> [WHAT NEEDS TO BE DONE]:
Repeat nothing but the lines below running from the one containing "match goal with" to the one containing "destruct (updateData_run (take". Keep both end lines.

Saved data entries:

(* ===== verification/Iointercept.v ===== *)
(** * The preload library iointercept

    Model of iointercept/pathchange.cc and of the wrappers in
    iointercept/iointercept.cc (Linux): every path given to a libc function is made
    absolute and, below an h-flat mount point, flattened: one virtual directory
    [:NN:] and ':' for '/'. {!PathMapDB.iointercept} undoes that in the file
    system. The contents of /etc/mtab, the working directory, [std::hash] and the
    original libc functions are parameters. *)
From S2P Require Import Prelude CppString PathMapDB.

(** The static variable [mountpoints], empty until the first call. *)
Definition mounts := list cstr.

(** ** More of [std::string] *)

(** [s[pos]]: the terminating NUL at [size()], undefined beyond it. *)
Definition char_at (s : cstr) (pos : Z) : M mounts ascii :=
  if size_ s <? pos then undef_
  else mret_ (match s !! Z.to_nat pos with Some a => a | None => Ascii.zero end).

Fixpoint find_not_from (c : ascii) (s : cstr) (i : Z) : Z :=
  match s with [] => npos | a :: s' => if bool_decide (a = c) then find_not_from c s' (i + 1) else i end.

(** [s.find_first_not_of(c, pos)] *)
Definition find_first_not_of (c : ascii) (s : cstr) (pos : Z) : Z :=
  if size_ s <=? pos then npos else find_not_from c (drop (Z.to_nat pos) s) pos.

(** [s.find_last_of(c, pos)]: at or before [pos]. *)
Definition find_last_of_at (cs s : cstr) (pos : Z) : Z :=
  if pos <? size_ s then find_last_of cs (take (Z.to_nat (pos + 1)) s) else find_last_of cs s.

(** [s.erase(pos, n)] and [s.insert(pos, t)] throw beyond the end. *)
Definition erase_ (s : cstr) (pos n : Z) : M mounts cstr := if size_ s <? pos then throw_ else mret_ (erase s pos n).
Definition insert_ (s : cstr) (pos : Z) (t : cstr) : M mounts cstr :=
  if size_ s <? pos then throw_ else mret_ (take (Z.to_nat pos) s ++ t ++ drop (Z.to_nat pos) s).

Definition slash : ascii := "/"%char.
Definition dot : ascii := "."%char.
Definition colon : ascii := ":"%char.

Section Iointercept.
Context (mtab : list (cstr * cstr)) (cwd : cstr) (std_hash : cstr → Z).

(** The directories where an h-flat file system is mounted, looked for until there is one. *)
Definition getMountPoints : M mounts unit :=
  let! mountpoints := gets_ id in
  if negb (Nat.eqb (length mountpoints) 0) then mret_ () else
  modify_ (λ mountpoints, mountpoints ++ map snd (List.filter (λ e, is_prefix (lit "hflat") e.1) mtab)).

(** ** _realpath *)
Fixpoint realpath_loop (fuel : nat) (path : cstr) (pos : Z) : M mounts cstr :=
  match fuel with
  | O => nofuel_
  | S f =>
    if negb (pos =? npos) && (pos <? wrap64 (size_ path - 1)) then
      (* erase multiple '/' *)
      let! next := char_at path (pos + 1) in
      let! path :=
        if bool_decide (next = slash)
        then erase_ path pos (wrap64 (find_first_not_of slash path pos - pos - 1)) else mret_ path in
      (* handle '.' and '..' *)
      let! next := char_at path (pos + 1) in
      let advance := realpath_loop f path (find_first_of (lit "/") path (pos + 1)) in
      if bool_decide (next = dot) then
        let! here := if size_ path <=? pos + 2 then mret_ true
                     else let! c := char_at path (pos + 2) in mret_ (bool_decide (c = slash)) in
        if here : bool then let! path := erase_ path pos 2 in realpath_loop f path pos
        else
          let! c := char_at path (pos + 2) in
          if bool_decide (c = dot) then
            let pre := find_last_of_at (lit "/") path (wrap64 (pos - 1)) in
            let! path := erase_ path (wrap64 (pre + 1)) (wrap64 (pos - pre + 2)) in realpath_loop f path pos
          else advance
      else advance
    else mret_ path
  end.

Definition _realpath (fuel : nat) (path : cstr) : M mounts cstr :=
  let! first := char_at path 0 in
  let path := if bool_decide (first = slash) then path else cwd ++ lit "/" ++ path in
  realpath_loop fuel path (find_first_of (lit "/") path 0).

(** ** _substitute *)
Fixpoint substitute_loop (fuel : nat) (path : cstr) (pos : Z) : M mounts cstr :=
  match fuel with
  | O => nofuel_
  | S f =>
    if pos =? npos then mret_ path else
    let! c := char_at path pos in
    let path := if bool_decide (c = slash) then set_char path pos colon else path in
    substitute_loop f path (find_first_of (lit "/") path (pos + 1))
  end.

(** Trailing colons. The last character of an empty string is out of range. *)
Fixpoint strip_colons (fuel : nat) (path : cstr) : M mounts cstr :=
  match fuel with
  | O => nofuel_
  | S f =>
    let! c := char_at path (wrap64 (size_ path - 1)) in
    if bool_decide (c = colon) then strip_colons f (resize_ path (size_ path - 1)) else mret_ path
  end.

Definition vdir (path : cstr) : cstr := lit ":" ++ to_string (std_hash path mod 100) ++ lit ":/".

Definition _substitute (path : cstr) (pos : Z) : M mounts cstr :=
  let path := if size_ path <? pos then path ++ lit "/" else path in
  let clean := find_first_of (lit ":") path 0 in
  let! path :=
    if negb (clean =? npos) then
      let end_ := find_first_of (lit "/") path pos in erase_ path clean (wrap64 (end_ - clean + 1))
    else mret_ path in
  let v := vdir path in
  let! path := insert_ path pos v in
  let pos := pos + size_ v in
  let! path := substitute_loop (S (S (length path))) path pos in
  strip_colons (S (S (length path))) path.

(** ** change *)
Fixpoint change_loop (mnts : list cstr) (p : cstr) : M mounts cstr :=
  match mnts with
  | [] => mret_ p
  | mnt :: mnts =>
    let! p := if is_prefix mnt p then _substitute p (size_ mnt + 1) else mret_ p in
    change_loop mnts p
  end.

Definition change (fuel : nat) (path : cstr) : M mounts cstr :=
  let! _ := getMountPoints in
  let! p := _realpath fuel path in
  let! mountpoints := gets_ id in
  change_loop mountpoints p.
End Iointercept.

(** ** The wrappers of iointercept.cc

    [ORIG(f)] is the next definition of the libc function [f]; the arguments other
    than paths (pointers, flags, descriptors) are passed through as numbers. *)
Inductive arg := Path (p : cstr) | Arg (z : Z).

Module Wrappers.
Section Wrappers.
Context {R : Type} (mtab : list (cstr * cstr)) (cwd : cstr) (std_hash : cstr → Z) (fuel : nat).
Context (ORIG : string → list arg → R).

(** [change(path).c_str()] for every path argument. *)
Fixpoint change_args (args : list arg) : M mounts (list arg) :=
  match args with
  | [] => mret_ []
  | Path p :: args =>
    let! p := change mtab cwd std_hash fuel p in
    let! args := change_args args in mret_ (Path (c_str p) :: args)
  | Arg z :: args => let! args := change_args args in mret_ (Arg z :: args)
  end.

Definition forward (name : string) (args : list arg) : M mounts R :=
  let! args := change_args args in mret_ (ORIG name args).

Definition pc_utimes (path : cstr) (times : Z) : M mounts R := forward "utimes" [Path path; Arg times].
Definition pc_utime (path : cstr) (buf : Z) : M mounts R := forward "utime" [Path path; Arg buf].
Definition pc_statfs (path : cstr) (buf : Z) : M mounts R := forward "statfs" [Path path; Arg buf].
Definition pc_statvfs (path : cstr) (buf : Z) : M mounts R := forward "statvfs" [Path path; Arg buf].
Definition pc_fopen (path : cstr) (mode : Z) : M mounts R := forward "fopen" [Path path; Arg mode].
Definition pc_realpath (path : cstr) (resolved : Z) : M mounts R := forward "realpath" [Path path; Arg resolved].
Definition pc_opendir (path : cstr) : M mounts R := forward "opendir" [Path path].
Definition pc_remove (path : cstr) : M mounts R := forward "remove" [Path path].
Definition pc_rename (p1 p2 : cstr) : M mounts R := forward "rename" [Path p1; Path p2].
Definition pc_chmod (path : cstr) (mode : Z) : M mounts R := forward "chmod" [Path path; Arg mode].
Definition pc_lstat (path : cstr) (st : Z) : M mounts R := forward "lstat" [Path path; Arg st].
Definition pc_mkdir (path : cstr) (mode : Z) : M mounts R := forward "mkdir" [Path path; Arg mode].
Definition pc_mkfifo (path : cstr) (mode : Z) : M mounts R := forward "mkfifo" [Path path; Arg mode].
Definition pc_mknod (path : cstr) (mode dev : Z) : M mounts R := forward "mknod" [Path path; Arg mode; Arg dev].
Definition pc_stat (path : cstr) (st : Z) : M mounts R := forward "stat" [Path path; Arg st].
Definition pc_access (path : cstr) (i : Z) : M mounts R := forward "access" [Path path; Arg i].
Definition pc_chown (path : cstr) (uid gid : Z) : M mounts R := forward "chown" [Path path; Arg uid; Arg gid].
Definition pc_lchown (path : cstr) (uid gid : Z) : M mounts R := forward "lchown" [Path path; Arg uid; Arg gid].
Definition pc_link (p1 p2 : cstr) : M mounts R := forward "link" [Path p1; Path p2].
Definition pc_symlink (p1 p2 : cstr) : M mounts R := forward "symlink" [Path p1; Path p2].
Definition pc_readlink (path : cstr) (buf size : Z) : M mounts R := forward "readlink" [Path path; Arg buf; Arg size].
Definition pc_unlink (path : cstr) : M mounts R := forward "unlink" [Path path].
Definition pc_rmdir (path : cstr) : M mounts R := forward "rmdir" [Path path].
Definition pc_truncate (path : cstr) (offset : Z) : M mounts R := forward "truncate" [Path path; Arg offset].
Definition pc_chdir (path : cstr) : M mounts R := forward "chdir" [Path path].
Definition pc_pathconf (path : cstr) (i : Z) : M mounts R := forward "pathconf" [Path path; Arg i].
Definition pc_creat (path : cstr) (mode : Z) : M mounts R := forward "creat" [Path path; Arg mode].
Definition pc_getxattr (path : cstr) (name value size : Z) : M mounts R := forward "getxattr" [Path path; Arg name; Arg value; Arg size].
Definition pc_setxattr (path : cstr) (name value size flags : Z) : M mounts R := forward "setxattr" [Path path; Arg name; Arg value; Arg size; Arg flags].
Definition statfs64 (path : cstr) (buf : Z) : M mounts R := forward "statfs64" [Path path; Arg buf].
Definition stat64 (path : cstr) (buf : Z) : M mounts R := forward "stat64" [Path path; Arg buf].
Definition lstat64 (path : cstr) (buf : Z) : M mounts R := forward "lstat64" [Path path; Arg buf].
Definition statvfs64 (path : cstr) (buf : Z) : M mounts R := forward "statvfs64" [Path path; Arg buf].
Definition creat64 (path : cstr) (mode : Z) : M mounts R := forward "creat64" [Path path; Arg mode].
Definition xmknod (ver : Z) (path : cstr) (mode dev : Z) : M mounts R := forward "__xmknod" [Arg ver; Path path; Arg mode; Arg dev].
Definition xstat (ver : Z) (path : cstr) (buf : Z) : M mounts R := forward "__xstat" [Arg ver; Path path; Arg buf].
Definition xstat64 (ver : Z) (path : cstr) (buf : Z) : M mounts R := forward "__xstat64" [Arg ver; Path path; Arg buf].
Definition lxstat (ver : Z) (path : cstr) (buf : Z) : M mounts R := forward "__lxstat" [Arg ver; Path path; Arg buf].
Definition lxstat64 (ver : Z) (path : cstr) (buf : Z) : M mounts R := forward "__lxstat64" [Arg ver; Path path; Arg buf].
Definition lsetxattr (path : cstr) (name value size flags : Z) : M mounts R := forward "lsetxattr" [Path path; Arg name; Arg value; Arg size; Arg flags].
Definition lgetxattr (path : cstr) (name value size : Z) : M mounts R := forward "lgetxattr" [Path path; Arg name; Arg value; Arg size].
Definition unlinkat (dirfd : Z) (path : cstr) (flags : Z) : M mounts R := forward "unlinkat" [Arg dirfd; Path path; Arg flags].
Definition linkat (olddirfd : Z) (oldpath : cstr) (newdirfd : Z) (newpath : cstr) (flags : Z) : M mounts R := forward "linkat" [Arg olddirfd; Path oldpath; Arg newdirfd; Path newpath; Arg flags].
Definition mkdirat (dirfd : Z) (path : cstr) (mode : Z) : M mounts R := forward "mkdirat" [Arg dirfd; Path path; Arg mode].
Definition mknodat (dirfd : Z) (path : cstr) (mode dev : Z) : M mounts R := forward "mknodat" [Arg dirfd; Path path; Arg mode; Arg dev].
Definition readlinkat (dirfd : Z) (path : cstr) (buf bufsiz : Z) : M mounts R := forward "readlinkat" [Arg dirfd; Path path; Arg buf; Arg bufsiz].
Definition renameat (olddirfd : Z) (oldpath : cstr) (newdirfd : Z) (newpath : cstr) : M mounts R := forward "renameat" [Arg olddirfd; Path oldpath; Arg newdirfd; Path newpath].
Definition symlinkat (oldpath : cstr) (newdirfd : Z) (newpath : cstr) : M mounts R := forward "symlinkat" [Path oldpath; Arg newdirfd; Path newpath].
Definition utimensat (dirfd : Z) (path : cstr) (times flags : Z) : M mounts R := forward "utimensat" [Arg dirfd; Path path; Arg times; Arg flags].
Definition mkfifoat (dirfd : Z) (path : cstr) (mode : Z) : M mounts R := forward "mkfifoat" [Arg dirfd; Path path; Arg mode].

(** [O_CREAT] decides whether there is a third argument. *)
Definition O_CREAT : Z := 64.
Definition pc_open (path : cstr) (flags mode : Z) : M mounts R :=
  if negb (Z.land flags O_CREAT =? 0) then forward "open" [Path path; Arg flags; Arg mode]
  else forward "open" [Path path; Arg flags].
Definition open64 (path : cstr) (flags mode : Z) : M mounts R :=
  if negb (Z.land flags O_CREAT =? 0) then forward "open64" [Path path; Arg flags; Arg mode]
  else forward "open64" [Path path; Arg flags].
Definition openat (dirfd : Z) (path : cstr) (flags mode : Z) : M mounts R :=
  if negb (Z.land flags O_CREAT =? 0) then forward "openat" [Arg dirfd; Path path; Arg flags; Arg mode]
  else forward "openat" [Arg dirfd; Path path; Arg flags].
End Wrappers.
End Wrappers.
(** A hit moves the node to the front and changes nothing else. *)
Lemma dc_get_hit s key l d : block_cached s key l d →
  ∃ c', let s' := set_data_cache c' (set_inputs (uuids_used s) (S (steady_used s)) (time_used s) s) in
    dc_get key s = Ret (Some l) s' ∧ block_cached s' key l d.
Proof.
  intros (Hwf & Hb & Hp & Hd & Hexp). unfold peek in Hp. destruct (lookup_ (data_cache s) !! key) as [id|] eqn:Hl; [|done].
  destruct (wf_lookup _ _ _ _ Hwf Hl) as (e & Hf & Hin & Hid & Hk). cbn in Hp. rewrite Hf in Hp. cbn in Hp. injection Hp as <-.
  set (now := env_steady (steady_used s)).
  assert (He : expired (di_hasUpdates s) now (data_cache s) e = false).
  { unfold expired, di_hasUpdates. rewrite Hd. destruct Hexp as [-> | ->]; [done|]. by case_match. }
  exists (set_nodes (e :: erase_node id (cache (data_cache s))) (lookup_ (data_cache s)) (data_cache s)).
  split.
  - unfold dc_get, mbind_, steady_now, zoom. cbn [data_cache set_inputs]. fold now.
    change (di_hasUpdates (set_inputs _ _ _ s)) with (di_hasUpdates s).
    by rewrite (get_hit (di_getKey s) (di_hasUpdates s) (data_cache s) key now id e).
  - split; [|split; [done|split; [|done]]].
    + apply wf_front; [done|]. subst id. apply erase_node_perm; [by eapply wf_ids|done].
    + unfold peek. cbn. rewrite Hl. cbn. by rewrite Hid, Nat.eqb_refl.
Qed.

Lemma data_cached_hit f s key l d load : block_cached s key l d →
  ∃ c', let s' := set_data_cache c' (set_inputs (uuids_used s) (S (steady_used s)) (time_used s) s) in
    data_cached (S f) key load s = Ret (0, Some l) s' ∧ block_cached s' key l d.
Proof.
  intros Hc. destruct (dc_get_hit s key l d Hc) as (c' & Hg & Hc'). exists c'. split; [|done].
  cbn [data_cached]. by rewrite (mbind_Ret _ _ _ _ _ Hg).
Qed.

(** The position of an access inside its block, and its length. *)
Definition in_block (bs offset : Z) : Z := offset mod bs.
Definition in_block_size (bs offset size : Z) : Z := Z.min size (bs - in_block bs offset).

Lemma block_arith bs offset size :
  0 < bs <= block_limit → 0 <= offset < 2147483648 → 0 < size < 2147483648 →
  let blocknum := to_i32 (Z.quot offset bs) in
  let start := to_i32 (offset - blocknum * bs) in
  blocknum = offset / bs ∧ fits_int (blocknum * bs) = true ∧ start = in_block bs offset ∧
  to_i32 (if wrap64 (bs - start) <? size then bs - start else size) = in_block_size bs offset size ∧
  0 <= in_block bs offset < bs ∧ 0 < in_block_size bs offset size <= size.
Proof.
  unfold block_limit, in_block_size, in_block. intros Hbs Ho Hs. rewrite Z.quot_div_nonneg by lia.
  pose proof (Z.mod_pos_bound offset bs ltac:(lia)). pose proof (Z.div_mod offset bs ltac:(lia)).
  assert (0 <= offset / bs <= offset) by (split; [apply Z.div_pos; lia|apply Z.div_le_upper_bound; nia]).
  rewrite to_i32_id by (unfold is_int32; lia). cbv zeta. assert (Hst : offset - offset / bs * bs = offset mod bs) by lia.
  rewrite Hst. rewrite to_i32_id by (unfold is_int32; lia). rewrite wrap64_id by (unfold u64_mod; lia).
  split; [done|]. split; [unfold fits_int; lia|]. split; [done|].
  split; [|lia]. destruct (Z.ltb_spec (bs - offset mod bs) size); rewrite to_i32_id by (unfold is_int32; lia); lia.
Qed.

(** The parameters of an access that the theorems below share. *)
Definition access_ok s (mdi : loc) (m : MetadataInfo) (size offset : Z) : Prop :=
  heap_md s !! mdi = Some m ∧ 0 < blocksize s <= block_limit ∧ 0 <= offset < 2147483648 ∧ 0 < size < 2147483648.

Definition access_key s (m : MetadataInfo) (offset : Z) : cstr :=
  data_key (md_inode_number (md m)) (offset / blocksize s).

Lemma updateData_take buf o n d : updateData (take (Z.to_nat n) buf) o n d = updateData buf o n d.
Proof. unfold updateData. by rewrite take_take, Nat.min_id. Qed.

(** An access to a cached block works on that block. *)
Lemma do_rw_hit f buf size offset s mdi m mode l d :
  heap_md s !! mdi = Some m → 0 < blocksize s → 0 <= offset → offset / blocksize s < 2147483648 →
  block_cached s (access_key s m offset) l d →
  ∃ c', let s1 := set_data_cache c' (set_inputs (uuids_used s) (S (steady_used s)) (time_used s) s) in
    do_rw (S f) buf size offset mdi mode s = rw_in_block buf size offset (offset / blocksize s) l mode s1 ∧
    block_cached s1 (access_key s m offset) l d.
Proof.
  intros Hm Hbs Ho Hq Hc. unfold do_rw, mbind_ at 1, get_. unfold mbind_ at 1, quot_.
  destruct (Z.eqb_spec (blocksize s) 0); [lia|]. unfold mret_ at 1. step_by (getMD_run mdi s m Hm).
  assert (0 <= offset / blocksize s) by (apply Z.div_pos; lia).
  rewrite Z.quot_div_nonneg, to_i32_id by (unfold is_int32; lia). fold (access_key s m offset).
  match goal with |- context [data_cached _ _ ?ld] => destruct (data_cached_hit f s _ l d ld Hc) as (c' & Hg & Hc') end.
  exists c'. split; [|exact Hc']. step_by Hg. done.
Qed.

Lemma div_small bs offset : 0 < bs → 0 <= offset < 2147483648 → offset / bs < 2147483648.
Proof. intros. apply Z.div_lt_upper_bound; nia. Qed.

(** The second half of a write. *)
Lemma rw_in_block_write buf size offset s l d :
  0 < blocksize s <= block_limit → 0 <= offset < 2147483648 → 0 < size < 2147483648 → size_ buf = size →
  heap_di s !! l = Some d →
  let n := in_block_size (blocksize s) offset size in
  let o := in_block (blocksize s) offset in
  ∃ b, let d' := push_update (o, n) (set_d b d) in
    rw_in_block buf size offset (offset / blocksize s) l WRITE s =
      Ret (n, Some l, buf) (set_heap (heap_md s) (<[l := d']> (heap_di s)) (next_loc s) s) ∧
    size_ b = Z.max (o + n) (size_ (di_d d)) ∧
    ∀ i, byte_at b i = if decide (o <= Z.of_nat i < o + n) then byte_at buf (i - Z.to_nat o) else byte_at (di_d d) i.
Proof.
  intros Hbs Ho Hs Hbuf Hd n o. destruct (block_arith (blocksize s) offset size Hbs Ho Hs) as (Hbn & Hfit & Hst & Hn & Hin & Hnb).
  fold n in Hn, Hnb. fold o in Hst, Hin. rewrite Hbn in *. unfold rw_in_block, mbind_ at 1, get_.
  rewrite Hfit. cbn [negb]. rewrite Hst in *. rewrite Hn. rewrite wrap64_id by (unfold u64_mod; lia).
  assert (Hlim : o + n <= block_limit) by (unfold o, n, in_block_size in *; lia).
  assert (Hlen : size_ (take (Z.to_nat n) buf) = n) by (unfold size_ in *; rewrite length_take; lia).
  destruct (updateData_run (take (Z.to_nat n) buf) o n d) as (b & Hup & Hsz & Hby); [lia..|]. rewrite updateData_take in Hup.
  exists b. step_by (on_datainfo_run l s d _ _ _ Hd Hup). split; [done|]. split; [done|].
  intros i. rewrite Hby. case_decide as Hi; [|done]. unfold byte_at. rewrite lookup_take_lt by lia. done.
Qed.

(** A block that is changed stays in the cache. *)
Lemma cached_write s l d d' : wf (di_getKey s) (data_cache s) → heap_di s !! l = Some d → di_key d' = di_key d →
  wf (di_getKey (set_heap (heap_md s) (<[l := d']> (heap_di s)) (next_loc s) s)) (data_cache s).
Proof.
  intros Hwf Hd Hk. eapply wf_getKey_ext; [exact Hwf|]. intros e _. unfold di_getKey; cbn. rewrite lookup_insert.
  case_decide; [|done]. subst. by rewrite Hd.
Qed.

Lemma do_rw_write f buf size offset s mdi m l d :
  access_ok s mdi m size offset → block_cached s (access_key s m offset) l d → size_ buf = size →
  let n := in_block_size (blocksize s) offset size in
  ∃ s' d', do_rw (S f) buf size offset mdi WRITE s = Ret (n, Some l, buf) s' ∧
    access_ok s' mdi m size offset ∧ blocksize s' = blocksize s ∧
    block_cached s' (access_key s m offset) l d' ∧
    size_ (di_d d') = Z.max (in_block (blocksize s) offset + n) (size_ (di_d d)) ∧
    ∀ i, byte_at (di_d d') i =
      if decide (in_block (blocksize s) offset <= Z.of_nat i < in_block (blocksize s) offset + n)
      then byte_at buf (i - Z.to_nat (in_block (blocksize s) offset)) else byte_at (di_d d) i.
Proof.
  intros (Hm & Hbs & Ho & Hs) Hc Hbuf n. destruct (do_rw_hit f buf size offset s mdi m WRITE l d Hm ltac:(lia) ltac:(lia)
    ltac:(apply div_small; lia) Hc) as (c' & -> & Hc').
  set (s1 := set_data_cache c' _) in *. pose proof Hc' as (Hwf & Hb & Hp & Hd & Hexp).
  destruct (rw_in_block_write buf size offset s1 l d Hbs Ho Hs Hbuf Hd) as (b & Hrun & Hsz & Hby).
  eexists _, (push_update (in_block (blocksize s) offset, n) (set_d b d)). split; [exact Hrun|]. split; [exact (conj Hm (conj Hbs (conj Ho Hs)))|]. split; [reflexivity|]. split; [|split; [exact Hsz|exact Hby]].
  split; [exact (cached_write s1 l d (push_update (in_block (blocksize s) offset, n) (set_d b d)) Hwf Hd eq_refl)|]. split; [done|]. split; [done|]. split; [apply lookup_insert_eq|left].
  unfold hasUpdates; cbn. by destruct (di_updates d).
Qed.

Lemma byte_at_zeros n i : byte_at (replicate n Ascii.zero) i = Ascii.zero.
Proof. unfold byte_at. destruct (replicate _ _ !! i) eqn:E; [|done]. by apply lookup_replicate in E as [-> _]. Qed.

Lemma byte_at_ge (b : cstr) i : size_ b <= Z.of_nat i → byte_at b i = Ascii.zero.
Proof. intros. unfold byte_at. rewrite lookup_ge_None_2; [done|]. unfold size_ in *. lia. Qed.

(** A piece copied to the front of a zeroed buffer. *)
Lemma byte_at_front piece n i :
  byte_at (take 0 (replicate n Ascii.zero) ++ piece ++ drop (0 + length piece) (replicate n Ascii.zero)) i =
  if decide (Z.of_nat i < size_ piece) then byte_at piece i else Ascii.zero.
Proof.
  rewrite take_0. cbn [app]. unfold byte_at at 1. case_decide as Hi.
  - by rewrite lookup_app_l by (unfold size_ in *; lia).
  - rewrite lookup_app_r by (unfold size_ in *; lia). rewrite lookup_drop. apply byte_at_zeros.
Qed.

(** The second half of a read. *)
Lemma rw_in_block_read buf size offset s l d :
  0 < blocksize s <= block_limit → 0 <= offset < 2147483648 → 0 < size < 2147483648 → size_ buf = size →
  heap_di s !! l = Some d → size_ (di_d d) <= block_limit →
  let n := in_block_size (blocksize s) offset size in
  ∃ buf', rw_in_block buf size offset (offset / blocksize s) l READ s = Ret (n, Some l, buf') s ∧ size_ buf' = size ∧
    ∀ i, byte_at buf' i = if decide (Z.of_nat i < n) then byte_at (di_d d) (Z.to_nat (in_block (blocksize s) offset) + i)
                          else Ascii.zero.
Proof.
  intros Hbs Ho Hs Hbuf Hd Hlim n. destruct (block_arith (blocksize s) offset size Hbs Ho Hs) as (Hbn & Hfit & Hst & Hn & Hin & Hnb).
  fold n in Hn, Hnb. rewrite Hbn in *. unfold rw_in_block, mbind_ at 1, get_.
  rewrite Hfit. cbn [negb]. rewrite Hst in *. rewrite Hn. set (o := in_block (blocksize s) offset) in *.
  step_by (deref_di_run l s d Hd). set (zeros := replicate (Z.to_nat size) Ascii.zero).
  pose proof (size_nonneg (di_d d)). unfold block_limit in *.
  rewrite (to_i32_id (size_ (di_d d))) by (unfold is_int32; lia).
  assert (Hzl : length zeros = Z.to_nat size) by apply length_replicate.
  assert (Hz : poke buf 0 zeros s = Ret zeros s).
  { unfold size_ in *. rewrite poke_fits by lia. rewrite drop_ge by lia. by rewrite app_nil_r. }
  step_by Hz. destruct (Z.ltb_spec 0 (Z.min n (size_ (di_d d) - o))) as [Hcp|Hcp].
  - destruct (Z.ltb_spec o 0); [lia|]. destruct (Z.ltb_spec (size_ (di_d d)) o); [lia|]. cbn [orb].
    destruct (substr_in_range (di_d d) o (Z.min n (size_ (di_d d) - o))) as [Hsl Hsb]; [lia..|].
    set (piece := substr _ _ _) in *. step_by (poke_fits zeros piece 0 s ltac:(unfold size_ in *; lia)).
    eexists _. split; [done|]. split; [unfold size_ in *; rewrite !length_app, length_take, length_drop; lia|].
    intros i. unfold zeros. rewrite byte_at_front. repeat case_decide; [by rewrite Hsb by lia|lia|by rewrite byte_at_ge by lia|done].
  - eexists _. split; [done|]. split; [unfold size_ in *; lia|]. intros i. unfold zeros. rewrite byte_at_zeros.
    case_decide; [|done]. by rewrite byte_at_ge by lia.
Qed.

Lemma do_rw_read f buf size offset s mdi m l d :
  access_ok s mdi m size offset → block_cached s (access_key s m offset) l d → size_ buf = size →
  size_ (di_d d) <= block_limit →
  let n := in_block_size (blocksize s) offset size in
  ∃ s' buf', do_rw (S f) buf size offset mdi READ s = Ret (n, Some l, buf') s' ∧ size_ buf' = size ∧
    ∀ i, byte_at buf' i = if decide (Z.of_nat i < n) then byte_at (di_d d) (Z.to_nat (in_block (blocksize s) offset) + i)
                          else Ascii.zero.
Proof.
  intros (Hm & Hbs & Ho & Hs) Hc Hbuf Hlim n. destruct (do_rw_hit f buf size offset s mdi m READ l d Hm ltac:(lia) ltac:(lia)
    ltac:(apply div_small; lia) Hc) as (c' & -> & (_ & _ & _ & Hd & _)).
  set (s1 := set_data_cache c' _) in *.
  destruct (rw_in_block_read buf size offset s1 l d Hbs Ho Hs Hbuf Hd Hlim) as (buf' & Hrun & ?). by exists s1, buf'.
Qed.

> [YOUR SOLUTION]:
  match goal with |- context [data_cached _ _ ?ld] => destruct (data_cached_hit f s _ l d ld Hc) as (c' & Hg & Hc') end.
  exists c'. split; [|exact Hc']. step_by Hg. done.
Qed.

Lemma div_small bs offset : 0 < bs → 0 <= offset < 2147483648 → offset / bs < 2147483648.
Proof. intros. apply Z.div_lt_upper_bound; nia. Qed.

(** The second half of a write. *)
Lemma rw_in_block_write buf size offset s l d :
  0 < blocksize s <= block_limit → 0 <= offset < 2147483648 → 0 < size < 2147483648 → size_ buf = size →
  heap_di s !! l = Some d →
  let n := in_block_size (blocksize s) offset size in
  let o := in_block (blocksize s) offset in
  ∃ b, let d' := push_update (o, n) (set_d b d) in
    rw_in_block buf size offset (offset / blocksize s) l WRITE s =
      Ret (n, Some l, buf) (set_heap (heap_md s) (<[l := d']> (heap_di s)) (next_loc s) s) ∧
    size_ b = Z.max (o + n) (size_ (di_d d)) ∧
    ∀ i, byte_at b i = if decide (o <= Z.of_nat i < o + n) then byte_at buf (i - Z.to_nat o) else byte_at (di_d d) i.
Proof.
  intros Hbs Ho Hs Hbuf Hd n o. destruct (block_arith (blocksize s) offset size Hbs Ho Hs) as (Hbn & Hfit & Hst & Hn & Hin & Hnb).
  fold n in Hn, Hnb. fold o in Hst, Hin. rewrite Hbn in *. unfold rw_in_block, mbind_ at 1, get_.
  rewrite Hfit. cbn [negb]. rewrite Hst in *. rewrite Hn. rewrite wrap64_id by (unfold u64_mod; lia).
  assert (Hlim : o + n <= block_limit) by (unfold o, n, in_block_size in *; lia).
  assert (Hlen : size_ (take (Z.to_nat n) buf) = n) by (unfold size_ in *; rewrite length_take; lia).
  destruct (updateData_run (take (Z.to_nat n) buf) o n d) as (b & Hup & Hsz & Hby); [lia..|]. rewrite updateData_take in Hup.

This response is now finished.